RECORDS TO PROCESS:
(* ===== verification/Ed25519.v ===== *)
(** * Ed25519: the code of Hacl_Ed25519.c

    Field elements are those of [Curve25519]: the file has a copy of the field
    arithmetic of Hacl_Curve25519.c, and of Hacl_SHA2_512.c, which are not
    modelled again.  A point in extended coordinates is four field elements
    (X, Y, Z, T) in one buffer of twenty limbs.  Scalars modulo the order of
    the base point are those of [BignumQ].

    As in [Curve25519], scratch arrays are split into the disjoint parts that
    pointers designate, and a function returns the buffers it writes. *)

From stdpp Require Import base list numbers.
From Stdlib Require Import ZArith Lia.
From S2P Require Import Prelude Machine UInt128 Curve25519 SHA2 BignumQ.

Local Open Scope Z_scope.
Local Open Scope buf_scope.

Module Ed25519.
Section Code.
Context {T : Type} {U128Ops : UInt128Ops T}.
Import Curve25519 SHA2_512 BignumQ.

(** ** Field elements *)

(** The exponent (p + 3) / 8 = 2^252 - 2. *)
Definition Hacl_Bignum_Crecip_crecip_ (out z : list Z) : list Z :=
  let buf := replicate 20 0 in
  let a := slice buf 0 5 in
  let t00 := slice buf 5 5 in
  let b0 := slice buf 10 5 in
  let c0 := slice buf 15 5 in
  let a := Hacl_Bignum_Fsquare_fsquare_times (T := T) a z 1 in
  let t00 := Hacl_Bignum_Fsquare_fsquare_times (T := T) t00 a 2 in
  let b0 := Hacl_Bignum_Fmul_fmul (T := T) b0 t00 z in
  let a := Hacl_Bignum_Fmul_fmul (T := T) a b0 a in
  let t00 := Hacl_Bignum_Fsquare_fsquare_times (T := T) t00 a 1 in
  let b0 := Hacl_Bignum_Fmul_fmul (T := T) b0 t00 b0 in
  let t01 := Hacl_Bignum_Fsquare_fsquare_times (T := T) t00 b0 5 in
  let b1 := Hacl_Bignum_Fmul_fmul (T := T) b0 t01 b0 in
  let t01 := Hacl_Bignum_Fsquare_fsquare_times (T := T) t01 b1 10 in
  let c0 := Hacl_Bignum_Fmul_fmul (T := T) c0 t01 b1 in
  let t01 := Hacl_Bignum_Fsquare_fsquare_times (T := T) t01 c0 20 in
  let t01 := Hacl_Bignum_Fmul_fmul (T := T) t01 t01 c0 in
  let t01 := Hacl_Bignum_Fsquare_fsquare_times_inplace (T := T) t01 10 in
  let b1 := Hacl_Bignum_Fmul_fmul (T := T) b1 t01 b1 in
  let t0 := Hacl_Bignum_Fsquare_fsquare_times (T := T) t01 b1 50 in
  let a1 := Hacl_Bignum_Fsquare_fsquare_times (T := T) a z 1 in
  let c := Hacl_Bignum_Fmul_fmul (T := T) c0 t0 b1 in
  let t0 := Hacl_Bignum_Fsquare_fsquare_times (T := T) t0 c 100 in
  let t0 := Hacl_Bignum_Fmul_fmul (T := T) t0 t0 c in
  let t0 := Hacl_Bignum_Fsquare_fsquare_times_inplace (T := T) t0 50 in
  let t0 := Hacl_Bignum_Fmul_fmul (T := T) t0 t0 b1 in
  let t0 := Hacl_Bignum_Fsquare_fsquare_times_inplace (T := T) t0 2 in
  Hacl_Bignum_Fmul_fmul (T := T) out t0 a1.

Definition Hacl_EC_Format_reduce (out : list Z) : list Z :=
  let out := Hacl_EC_Format_fcontract_first_carry_full out in
  let out := Hacl_EC_Format_fcontract_second_carry_full out in
  Hacl_EC_Format_fcontract_trim out.

Definition Hacl_Bignum25519_fsum (a b : list Z) : list Z := Hacl_Bignum_fsum a b.

Definition Hacl_Bignum25519_fdifference (a b : list Z) : list Z := Hacl_Bignum_fdifference a b.

Definition Hacl_Bignum25519_reduce_513 (a : list Z) : list Z :=
  let t0 := a.[0] in
  let t1 := a.[1] in
  let t2 := a.[2] in
  let t3 := a.[3] in
  let t4 := a.[4] in
  let t1_ := (t1 + (t0 >> 51))%u64 in
  let t0_ := (t0 & 0x7ffffffffffff)%u64 in
  let t2_ := (t2 + (t1_ >> 51))%u64 in
  let t1__ := (t1_ & 0x7ffffffffffff)%u64 in
  let t3_ := (t3 + (t2_ >> 51))%u64 in
  let t2__ := (t2_ & 0x7ffffffffffff)%u64 in
  let t4_ := (t4 + (t3_ >> 51))%u64 in
  let t3__ := (t3_ & 0x7ffffffffffff)%u64 in
  let a := Hacl_Lib_Create64_make_h64_5 a t0_ t1__ t2__ t3__ t4_ in
  let a := Hacl_Bignum_Modulo_carry_top a in
  let i0 := a.[0] in
  let i1 := a.[1] in
  let i0_ := (i0 & 0x7ffffffffffff)%u64 in
  let i1_ := (i1 + (i0 >> 51))%u64 in
  let a := a.[0 <- i0_] in
  a.[1 <- i1_].

Definition Hacl_Bignum25519_fdifference_reduced (a b : list Z) : list Z :=
  let a := Hacl_Bignum25519_fdifference a b in
  Hacl_Bignum25519_reduce_513 a.

Definition Hacl_Bignum25519_fmul (out a b : list Z) : list Z := Hacl_Bignum_fmul (T := T) out a b.

Definition Hacl_Bignum25519_times_2 (out a : list Z) : list Z :=
  let a0 := a.[0] in
  let a1 := a.[1] in
  let a2 := a.[2] in
  let a3 := a.[3] in
  let a4 := a.[4] in
  let o0 := (2 * a0)%u64 in
  let o1 := (2 * a1)%u64 in
  let o2 := (2 * a2)%u64 in
  let o3 := (2 * a3)%u64 in
  let o4 := (2 * a4)%u64 in
  Hacl_Lib_Create64_make_h64_5 out o0 o1 o2 o3 o4.

Definition Hacl_Bignum25519_times_d (out a : list Z) : list Z :=
  let d1 := replicate 5 0 in
  let d1 := Hacl_Lib_Create64_make_h64_5 d1
    0x00034dca135978a3 0x0001a8283b156ebd 0x0005e7a26001c029 0x000739c663a03cbb 0x00052036cee2b6ff in
  Hacl_Bignum25519_fmul out d1 a.

Definition Hacl_Bignum25519_times_2d (out a : list Z) : list Z :=
  let d2 := replicate 5 0 in
  let d2 := Hacl_Lib_Create64_make_h64_5 d2
    0x00069b9426b2f159 0x00035050762add7a 0x0003cf44c0038052 0x0006738cc7407977 0x0002406d9dc56dff in
  Hacl_Bignum25519_fmul out a d2.

Definition Hacl_Bignum25519_fsquare (out a : list Z) : list Z :=
  let tmp := replicate 5 (u128_of_u64 0 : T) in
  let out := blit out 0 (take 5 a) in
  snd (Hacl_Bignum_Fsquare_fsquare_ tmp out).

Definition Hacl_Bignum25519_inverse (out a : list Z) : list Z := Hacl_Bignum_Crecip_crecip (T := T) out a.

Definition Hacl_Bignum25519_reduce (out : list Z) : list Z := Hacl_EC_Format_reduce out.

(** ** Points in extended coordinates *)

(** The coordinate a pointer into the point designates. *)
Definition Hacl_Impl_Ed25519_ExtPoint_getx (p : list Z) : list Z := slice p 0 5.
Definition Hacl_Impl_Ed25519_ExtPoint_gety (p : list Z) : list Z := slice p 5 5.
Definition Hacl_Impl_Ed25519_ExtPoint_getz (p : list Z) : list Z := slice p 10 5.
Definition Hacl_Impl_Ed25519_ExtPoint_gett (p : list Z) : list Z := slice p 15 5.

Definition Hacl_Impl_Ed25519_G_make_g (g1 : list Z) : list Z :=
  let gx := Hacl_Impl_Ed25519_ExtPoint_getx g1 in
  let gy := Hacl_Impl_Ed25519_ExtPoint_gety g1 in
  let gz := Hacl_Impl_Ed25519_ExtPoint_getz g1 in
  let gt1 := Hacl_Impl_Ed25519_ExtPoint_gett g1 in
  let gx := Hacl_Lib_Create64_make_h64_5 gx
    0x00062d608f25d51a 0x000412a4b4f6592a 0x00075b7171a4b31d 0x0001ff60527118fe 0x000216936d3cd6e5 in
  let gy := Hacl_Lib_Create64_make_h64_5 gy
    0x0006666666666658 0x0004cccccccccccc 0x0001999999999999 0x0003333333333333 0x0006666666666666 in
  let gz := Hacl_Lib_Create64_make_h64_5 gz 0x0000000000000001 0 0 0 0 in
  let gt1 := Hacl_Lib_Create64_make_h64_5 gt1
    0x00068ab3a5b7dda3 0x00000eea2a5eadbb 0x0002af8df483c27e 0x000332b375274732 0x00067875f0fd78b7 in
  gx ++ gy ++ gz ++ gt1.

Definition Hacl_Impl_Store51_store_51_ (output input : list Z) : list Z :=
  let t0 := input.[0] in
  let t1 := input.[1] in
  let t2 := input.[2] in
  let t3 := input.[3] in
  let t4 := input.[4] in
  let o0 := ((t1 << 51) .| t0)%u64 in
  let o1 := ((t2 << 38) .| (t1 >> 13))%u64 in
  let o2 := ((t3 << 25) .| (t2 >> 26))%u64 in
  let o3 := ((t4 << 12) .| (t3 >> 39))%u64 in
  let output := store64_le output 0 o0 in
  let output := store64_le output 8 o1 in
  let output := store64_le output 16 o2 in
  store64_le output 24 o3.

Definition Hacl_Impl_Ed25519_PointCompress_x_mod_2 (x : list Z) : Z :=
  let x0 := x.[0] in
  (x0 & 1)%u64.

Definition Hacl_Impl_Ed25519_PointCompress_point_compress (z p : list Z) : list Z :=
  let tmp := replicate 15 0 in
  let zinv := slice tmp 0 5 in
  let x := slice tmp 5 5 in
  let out := slice tmp 10 5 in
  let px := Hacl_Impl_Ed25519_ExtPoint_getx p in
  let py := Hacl_Impl_Ed25519_ExtPoint_gety p in
  let pz := Hacl_Impl_Ed25519_ExtPoint_getz p in
  let zinv := Hacl_Bignum25519_inverse zinv pz in
  let x := Hacl_Bignum25519_fmul x px zinv in
  let x := Hacl_Bignum25519_reduce x in
  let out := Hacl_Bignum25519_fmul out py zinv in
  let out := Hacl_Bignum25519_reduce out in
  let b := Hacl_Impl_Ed25519_PointCompress_x_mod_2 x in
  let z := Hacl_Impl_Store51_store_51_ z out in
  let xbyte := wrap 8 b in
  let o31 := z.[31] in
  z.[31 <- (o31 + (xbyte << 7))%u8].

Definition Hacl_Impl_Ed25519_SwapConditional_swap_conditional_step
    (a_ b_ a b : list Z) (swap1 : Z) : list Z * list Z :=
  let a0 := a.[0] in
  let a1 := a.[1] in
  let a2 := a.[2] in
  let a3 := a.[3] in
  let a4 := a.[4] in
  let b0 := b.[0] in
  let b1 := b.[1] in
  let b2 := b.[2] in
  let b3 := b.[3] in
  let b4 := b.[4] in
  let x0 := (swap1 & (a0 ^^ b0))%u64 in
  let x1 := (swap1 & (a1 ^^ b1))%u64 in
  let x2 := (swap1 & (a2 ^^ b2))%u64 in
  let x3 := (swap1 & (a3 ^^ b3))%u64 in
  let x4 := (swap1 & (a4 ^^ b4))%u64 in
  let a0_ := (a0 ^^ x0)%u64 in
  let b0_ := (b0 ^^ x0)%u64 in
  let a1_ := (a1 ^^ x1)%u64 in
  let b1_ := (b1 ^^ x1)%u64 in
  let a2_ := (a2 ^^ x2)%u64 in
  let b2_ := (b2 ^^ x2)%u64 in
  let a3_ := (a3 ^^ x3)%u64 in
  let b3_ := (b3 ^^ x3)%u64 in
  let a4_ := (a4 ^^ x4)%u64 in
  let b4_ := (b4 ^^ x4)%u64 in
  (Hacl_Lib_Create64_make_h64_5 a_ a0_ a1_ a2_ a3_ a4_, Hacl_Lib_Create64_make_h64_5 b_ b0_ b1_ b2_ b3_ b4_).

Definition Hacl_Impl_Ed25519_SwapConditional_swap_conditional
    (a_ b_ a b : list Z) (iswap : Z) : list Z * list Z :=
  let swap1 := (0 - iswap)%u64 in
  let '(ax, bx) := Hacl_Impl_Ed25519_SwapConditional_swap_conditional_step
    (Hacl_Impl_Ed25519_ExtPoint_getx a_) (Hacl_Impl_Ed25519_ExtPoint_getx b_)
    (Hacl_Impl_Ed25519_ExtPoint_getx a) (Hacl_Impl_Ed25519_ExtPoint_getx b) swap1 in
  let '(ay, by_) := Hacl_Impl_Ed25519_SwapConditional_swap_conditional_step
    (Hacl_Impl_Ed25519_ExtPoint_gety a_) (Hacl_Impl_Ed25519_ExtPoint_gety b_)
    (Hacl_Impl_Ed25519_ExtPoint_gety a) (Hacl_Impl_Ed25519_ExtPoint_gety b) swap1 in
  let '(az, bz) := Hacl_Impl_Ed25519_SwapConditional_swap_conditional_step
    (Hacl_Impl_Ed25519_ExtPoint_getz a_) (Hacl_Impl_Ed25519_ExtPoint_getz b_)
    (Hacl_Impl_Ed25519_ExtPoint_getz a) (Hacl_Impl_Ed25519_ExtPoint_getz b) swap1 in
  let '(at_, bt) := Hacl_Impl_Ed25519_SwapConditional_swap_conditional_step
    (Hacl_Impl_Ed25519_ExtPoint_gett a_) (Hacl_Impl_Ed25519_ExtPoint_gett b_)
    (Hacl_Impl_Ed25519_ExtPoint_gett a) (Hacl_Impl_Ed25519_ExtPoint_gett b) swap1 in
  (ax ++ ay ++ az ++ at_, bx ++ by_ ++ bz ++ bt).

EXERCISE: Locate the word "From" in the records and collect each line it appears in.

RESPONSE FOR THIS EXERCISE:
From stdpp Require Import base list numbers.
From Stdlib Require Import ZArith Lia.
From S2P Require Import Prelude Machine UInt128 Curve25519 SHA2 BignumQ.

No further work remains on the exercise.